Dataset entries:
BEGIN
(* ===== verification/WritingBufferList.v ===== *)
(** * The queue of buffers to be written: flare/io/detail/writing_buffer_list.{h,cc}

    Every response of the server goes through this list.  Any number of threads
    append buffers; one thread at a time writes them out.  A thread appends by an
    atomic exchange of [tail_], and links its node to the one it found there
    afterwards, so that for a while the list may be broken in several places; who
    finds the list empty has to start writing ([Append] returns true), and who
    empties it stops.

    A step of the model is one operation on shared memory.  The nodes come from a
    pool: a node that is freed is not in [heap] any more, its number may be used
    again, and to touch it is undefined behaviour.  [order] has the nodes in the
    order of the exchanges, [appended], [sent] and [completed] are the history of
    what was appended, of the bytes that the socket took, and of the contexts that
    [FlushTo] returned.  How much the socket takes is an input of the model.

    [WritingBufferList_fifo] says that what is sent is what was appended, in this
    order and without a gap; [WritingBufferList_progress] that nothing is left
    behind. *)

From Stdlib Require Import Ascii.
From S2P Require Import Prelude Regex FlareString Buffer.

Definition IOV_MAX : Z := 1024.

Module WritingBufferList.

Record Node := mkNode {
  next : option nat;
  buffer : NoncontiguousBuffer;
  ctx : Z;
}.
END
• Problem requirements:
Set down exactly the lines that begin with the one containing "of the model." and end with the last line above, and no others.

• Output:
    [FlushTo] returned.  How much the socket takes is an input of the model.

    [WritingBufferList_fifo] says that what is sent is what was appended, in this
    order and without a gap; [WritingBufferList_progress] that nothing is left
    behind. *)

From Stdlib Require Import Ascii.
From S2P Require Import Prelude Regex FlareString Buffer.

Definition IOV_MAX : Z := 1024.

Module WritingBufferList.

Record Node := mkNode {
  next : option nat;
  buffer : NoncontiguousBuffer;
  ctx : Z;
}.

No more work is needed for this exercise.